Task:
Filter the entries, keeping every line with the word "match".

Data records
Lemma Rollback_healthy v name target now d row dataStr payload :
  sqlite.configurations d !! name = Some row ->
  sqlite.version_data d !! (name, sqlite.version row) = Some dataStr ->
  sqlite.version_data d !! (name, target) = Some payload ->
  sqlite.versions d !! (name, int_add (sqlite.version row) 1) = None ->
  (usecase.RollbackConfiguration (engine v) name target now (sqlite.mkConn d [])).1 =
  (Some (entity.NewVersionFromRollback (row_config name row dataStr) target (Some payload) now),
   None).
Proof.
  intros Hrow Hdata Htarget Hfresh. uc_unfold.
  rewrite GetConfiguration_healthy, Hrow, Hdata.
  rewrite GetVersionData_healthy, Htarget. uc_simpl.
  set (cfg := entity.NewVersionFromRollback _ _ _ _).
  destruct (UpdateConfiguration_healthy cfg d Hfresh) as [d1 ->].
  by destruct (StoreVersionData_healthy name (entity.Version cfg) (Some payload) d1) as [d2 ->].
Qed.

(** * Error kinds, for any repository *)

Ltac gen_unfold :=
  unfold usecase.CreateConfiguration, usecase.UpdateConfiguration, usecase.GetConfiguration,
    usecase.GetConfigurationVersion, usecase.ListConfigurationVersions,
    usecase.RollbackConfiguration, usecase.RegisterSchema, usecase.GetSchema,
    usecase.ValidateConfigurationData, usecase.NewConfigurationUseCase in *;
  cbn [usecase.repo usecase.validator validator.ValidateJSON validator.ValidateSchemaDefinition
       validator.NewJSONSchemaValidator] in *;
  unfold validator.JSONSchemaValidator_ValidateJSON,
    validator.JSONSchemaValidator_ValidateSchemaDefinition in *.

Ltac gen_step :=
  match goal with
  | |- context [repository.GetConfiguration ?r ?n ?s] =>
      destruct (repository.GetConfiguration r n s) as [[[?|] [?|]] ?]
  | |- context [repository.GetConfigurationVersion ?r ?n ?k ?s] =>
      destruct (repository.GetConfigurationVersion r n k s) as [[[?|] [?|]] ?]
  | |- context [repository.ListConfigurationVersions ?r ?n ?s] =>
      destruct (repository.ListConfigurationVersions r n s) as [[[?|] [?|]] ?]
  | |- context [repository.GetSchema ?r ?n ?s] =>
      destruct (repository.GetSchema r n s) as [[[?|] [?|]] ?]
  | |- context [repository.GetVersionData ?r ?n ?k ?s] =>
      destruct (repository.GetVersionData r n k s) as [[[?|] [?|]] ?]
  | |- context [repository.CreateConfiguration ?r ?cfg ?s] =>
      destruct (repository.CreateConfiguration r cfg s) as [[?|] ?]
  | |- context [repository.UpdateConfiguration ?r ?cfg ?s] =>
      destruct (repository.UpdateConfiguration r cfg s) as [[?|] ?]
  | |- context [repository.StoreVersionData ?r ?n ?k ?x ?s] =>
      destruct (repository.StoreVersionData r n k x s) as [[?|] ?]
  | |- context [repository.RegisterSchema ?r ?n ?x ?s] =>
      destruct (repository.RegisterSchema r n x s) as [[?|] ?]
  | |- context [match ?gv ?a ?b with validator.GjsError _ => _ | _ => _ end] =>
      destruct (gv a b) as [?|[|? ?]]
  | |- context [match ?gn ?a with Some _ => _ | None => _ end] =>
      destruct (gn a)
  end; cbn [usecase.is_nil negb andb orb fst snd].

Ltac kinds_done :=
  cbn [fst snd]; intros ? ?; simplify_eq;
  try (eexists; split; [reflexivity|set_solver]).

Section ErrorKinds.

Context {S : Type} (r : repository.ConfigurationRepository S).
Variable gojsonschema_Validate : string -> string -> validator.GjsResult.
Variable gojsonschema_NewSchema : string -> option string.

Local Abbreviation uc :=
  (usecase.NewConfigurationUseCase gojsonschema_Validate gojsonschema_NewSchema r).
(** * caffeine-ng: the inhibition core ([caffeine/core.py])

    A shallow embedding of the [Caffeine] class: the object's attributes are a
    record, the timer threads it creates live in a store (the attribute
    [self.timer] is a reference into it), and every method is a computation
    in a state-and-exception monad that also records, in order, the calls the
    method makes to the outside (logging, signal emission, D-Bus, the shell,
    the notification daemon, GLib sources and timer threads).

    What the outside answers is given by an environment [Env], fixed for the
    duration of one method call: the names on the session bus, the running
    processes, the active window, and whether a D-Bus or notification call
    returns or raises.  [subprocess.getoutput] returns the output of the
    command whatever its exit status, so shell calls never raise;
    [dbus.SessionBus()] and [get_object] are taken to succeed, while the
    proxies' method calls either return or raise [DBusException].
    [gettext] is the identity (no translation catalogue). *)

From Stdlib Require Import ZArith String DecimalString Bool Lia.
From stdpp Require Import base list strings.

(** ** Values *)

(** Python's [str] on an integer. *)
Definition str (n : Z) : string := NilZero.string_of_int (Z.to_int n).

(** [gettext.gettext], imported as [_]. *)
Definition gettext (s : string) : string := s.

(** The newline escape of Python's string literals. *)
Definition LF : string := String (Ascii.ascii_of_nat 10) EmptyString.

Inductive Exn :=
| DBusException (msg : string)
| AttributeError (msg : string)
| TypeError (msg : string)
| GLibError (msg : string).

Definition exn_str (e : Exn) : string :=
  match e with
  | DBusException m | AttributeError m | TypeError m | GLibError m => m
  end.

Inductive Result (A : Type) :=
| Ok (a : A)
| Raise (e : Exn).
Arguments Ok {A} a.
Arguments Raise {A} e.

(** The three D-Bus objects the adapters talk to:
    [org.gnome.SessionManager], [org.freedesktop.ScreenSaver] and
    [org.freedesktop.PowerManagement.Inhibit]. *)
Inductive Proxy := SessionManager | ScreenSaver | PowerManagement.

Inductive Icon := empty_cup_icon | full_cup_icon.

Inductive Level := DEBUG | INFO | ERROR.
(** C7, as stated, fails: from 199 minor issues, one more critical issue
    and one more minor issue both give the score 95 (the percentages 94.525
    and 95 round to the same integer), so the first is not strictly lower. *)
Lemma critical_added_score_not_strictly_lower :
  AccessibilityAuditor._calculateCompliance
    (Spec.add_critical (Sample.issues 0 0 0 199) Sample.issue) = 95
  /\ AccessibilityAuditor._calculateCompliance
       (Spec.add_minor (Sample.issues 0 0 0 199) Sample.issue) = 95
  /\ ~ (AccessibilityAuditor._calculateCompliance
          (Spec.add_critical (Sample.issues 0 0 0 199) Sample.issue)
        < AccessibilityAuditor._calculateCompliance
            (Spec.add_minor (Sample.issues 0 0 0 199) Sample.issue)).
Proof.
  assert (Ha : AccessibilityAuditor._calculateCompliance
                 (Spec.add_critical (Sample.issues 0 0 0 199) Sample.issue) = 95)
    by (vm_compute; reflexivity).
  assert (Hb : AccessibilityAuditor._calculateCompliance
                 (Spec.add_minor (Sample.issues 0 0 0 199) Sample.issue) = 95)
    by (vm_compute; reflexivity).
  rewrite Ha, Hb. repeat split. lia.
Qed.

(** C7, amended. For issue sets that differ only by one more critical issue
    against one more minor issue, the score of the first is never above the
    score of the second, and it is strictly lower whenever the sets hold at
    most 95 issues. *)
Theorem critical_added_score_not_above_minor_added :
  forall (base : IssueSet.t) (x y : Issue.t),
    AccessibilityAuditor._calculateCompliance (Spec.add_critical base x)
    <= AccessibilityAuditor._calculateCompliance (Spec.add_minor base y)
    /\ (Spec.size base + 1 <= 95 ->
        AccessibilityAuditor._calculateCompliance (Spec.add_critical base x)
        < AccessibilityAuditor._calculateCompliance (Spec.add_minor base y)).
Proof.
  intros base x y.
  pose proof (size_nonneg base) as Hnn.
  pose proof (points_bounds base) as Hp.
  assert (HA : 0 < Spec.size (Spec.add_critical base x))
    by (rewrite size_add_critical; lia).
  assert (HB : 0 < Spec.size (Spec.add_minor base y))
    by (rewrite size_add_minor; lia).
  split.
  - rewrite (compliance_of_nonempty _ HA), (compliance_of_nonempty _ HB).
    rewrite size_add_critical, size_add_minor,
      points_add_critical, points_add_minor.
    apply score_monotone; lia.
  - intros H95.
    destruct (score_window _ HA) as [_ Hup].
    destruct (score_window _ HB) as [Hlo _].
    rewrite (exact_percentage_quotient _ HA) in Hup.
    rewrite (exact_percentage_quotient _ HB) in Hlo.
    rewrite size_add_critical, points_add_critical in Hup.
    rewrite size_add_minor, points_add_minor in Hlo.
    pose proof (rounding_gap
                  (100 * (Spec.size base + 1) - (Spec.points base + 100))
                  (Spec.size base + 1) ltac:(lia)) as Hgap.
    replace (100 * (Spec.size base + 1) - (Spec.points base + 100) + 95)
      with (100 * (Spec.size base + 1) - (Spec.points base + 5)) in Hgap by ring.
    set (qa := (inject_Z (100 * (Spec.size base + 1) - (Spec.points base + 100))
                / inject_Z (Spec.size base + 1))%Q) in *.
    set (qb := (inject_Z (100 * (Spec.size base + 1) - (Spec.points base + 5))
                / inject_Z (Spec.size base + 1))%Q) in *.
    set (sa := AccessibilityAuditor._calculateCompliance
                 (Spec.add_critical base x)) in *.
    set (sb := AccessibilityAuditor._calculateCompliance
                 (Spec.add_minor base y)) in *.
    assert (H1 : sa <= Qfloor (qa + Double.eta + (1 # 2))).
    { rewrite <- (Qfloor_Z sa). apply Qfloor_resp_le. exact Hup. }
    assert (H2 : Qfloor (qb - Double.eta + (1 # 2)) <= sb).
    { apply Z.lt_succ_r. rewrite Zlt_Qlt.
      eapply Qle_lt_trans; [apply Qfloor_le |].
      unfold Z.succ. rewrite inject_Z_plus. change (inject_Z 1) with 1%Q.
      lra. }
    lia.
Qed.

(** ** Order and content of the buckets *)

Section BucketOrder.

Import AccessibilityAuditor.

Lemma lands_in_plain (issue : Pa11y.issue) (bucket : string) :
  JS.inherited (Pa11y.type issue) = false ->
  Notions.lands_in bucket issue
  = String.eqb (Spec.bucket (Pa11y.type issue)) bucket.
Proof.
  intros Hni. unfold Notions.lands_in.
  rewrite (category_of_plain_severity _ Hni). reflexivity.
Qed.

Lemma categorize_returns_plain (issues mid : IssueSet.t) (issue : Pa11y.issue) :
  categorize issues issue = Return mid ->
  JS.inherited (Pa11y.type issue) = false.
Proof.
  intros H. destruct (JS.inherited (Pa11y.type issue)) eqn:Hi; [| reflexivity].
  destruct (categorize_inherited issues issue Hi) as [e He]. congruence.
Qed.

(** One step of the loop: the finding goes to the end of the bucket it
    lands in, and the other buckets are left alone. *)
Lemma categorize_step (issues mid : IssueSet.t) (issue : Pa11y.issue) :
  categorize issues issue = Return mid ->
  IssueSet.critical mid
  = IssueSet.critical issues
    ++ map Notions.enrich (filter (Notions.lands_in "critical") [issue])
  /\ IssueSet.serious mid
     = IssueSet.serious issues
       ++ map Notions.enrich (filter (Notions.lands_in "serious") [issue])
  /\ IssueSet.moderate mid
     = IssueSet.moderate issues
       ++ map Notions.enrich (filter (Notions.lands_in "moderate") [issue])
  /\ IssueSet.minor mid
     = IssueSet.minor issues
       ++ map Notions.enrich (filter (Notions.lands_in "minor") [issue]).
Proof.
  intros H. pose proof (categorize_returns_plain _ _ _ H) as Hni.
  rewrite (categorize_follows_spec _ _ Hni) in H.
  cbn [filter]. rewrite !(lands_in_plain _ _ Hni).
  fold (Notions.enrich issue) in H.
  unfold Spec.bucket in *.
  destruct (String.eqb (Pa11y.type issue) "error");
    [| destruct (String.eqb (Pa11y.type issue) "warning");
       [| destruct (String.eqb (Pa11y.type issue) "notice")]];
    cbn in H; injection H as <-; cbn;
    rewrite ?app_nil_r; repeat split; reflexivity.
Qed.

Lemma forEach_buckets (arr : list Pa11y.issue) :
  forall issues issues',
    forEach arr issues = Return issues' ->
    IssueSet.critical issues'
    = IssueSet.critical issues
      ++ map Notions.enrich (filter (Notions.lands_in "critical") arr)
    /\ IssueSet.serious issues'
       = IssueSet.serious issues
         ++ map Notions.enrich (filter (Notions.lands_in "serious") arr)
    /\ IssueSet.moderate issues'
       = IssueSet.moderate issues
         ++ map Notions.enrich (filter (Notions.lands_in "moderate") arr)
    /\ IssueSet.minor issues'
       = IssueSet.minor issues
         ++ map Notions.enrich (filter (Notions.lands_in "minor") arr).
Proof.
  induction arr as [| issue rest IH]; intros issues issues' H.
  - injection H as <-. cbn. rewrite !app_nil_r. repeat split; reflexivity.
  - cbn [forEach] in H.
    destruct (categorize issues issue) as [mid |] eqn:Hstep;
      cbn [JS.bind] in H; [| discriminate H].
    apply IH in H. destruct H as (Hc & Hs & Hm & Hn).
    apply categorize_step in Hstep. destruct Hstep as (Sc & Ss & Sm & Sn).
    rewrite Hc, Hs, Hm, Hn, Sc, Ss, Sm, Sn.
    change (issue :: rest) with ([issue] ++ rest).
    rewrite !filter_app, !map_app, !app_assoc.
    repeat split; reflexivity.
Qed.

End BucketOrder.

(** X1. When [_processResults] returns, each bucket holds, in the order in
    which the engine reported them, exactly the findings whose severity
    the map sends to it, each one enriched with its WCAG level and
    criterion. *)
Theorem buckets_keep_engine_order :
  forall (config : Config.t) (auditResult : Pa11y.result) (w : World)
         (results : AuditResult.t),
    AccessibilityAuditor._processResults config auditResult w = Return results ->
    let issues := AuditResult.issues results in
    let findings := Pa11y.issues auditResult in
    IssueSet.critical issues
    = map Notions.enrich (filter (Notions.lands_in "critical") findings)
    /\ IssueSet.serious issues
       = map Notions.enrich (filter (Notions.lands_in "serious") findings)
    /\ IssueSet.moderate issues
       = map Notions.enrich (filter (Notions.lands_in "moderate") findings)
    /\ IssueSet.minor issues
       = map Notions.enrich (filter (Notions.lands_in "minor") findings).
Proof.
  intros config auditResult w results H issues findings.
  unfold AccessibilityAuditor._processResults in H.
  destruct (AccessibilityAuditor.forEach _ _) as [found |] eqn:Hloop;
    cbn [JS.bind] in H; [| discriminate H].
  injection H as <-. subst issues. cbn [AuditResult.issues].
  apply forEach_buckets in Hloop. exact Hloop.
Qed.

Result of this exercise:
  match goal with
  | |- context [match ?gv ?a ?b with validator.GjsError _ => _ | _ => _ end] =>
  | |- context [match ?gn ?a with Some _ => _ | None => _ end] =>
  match e with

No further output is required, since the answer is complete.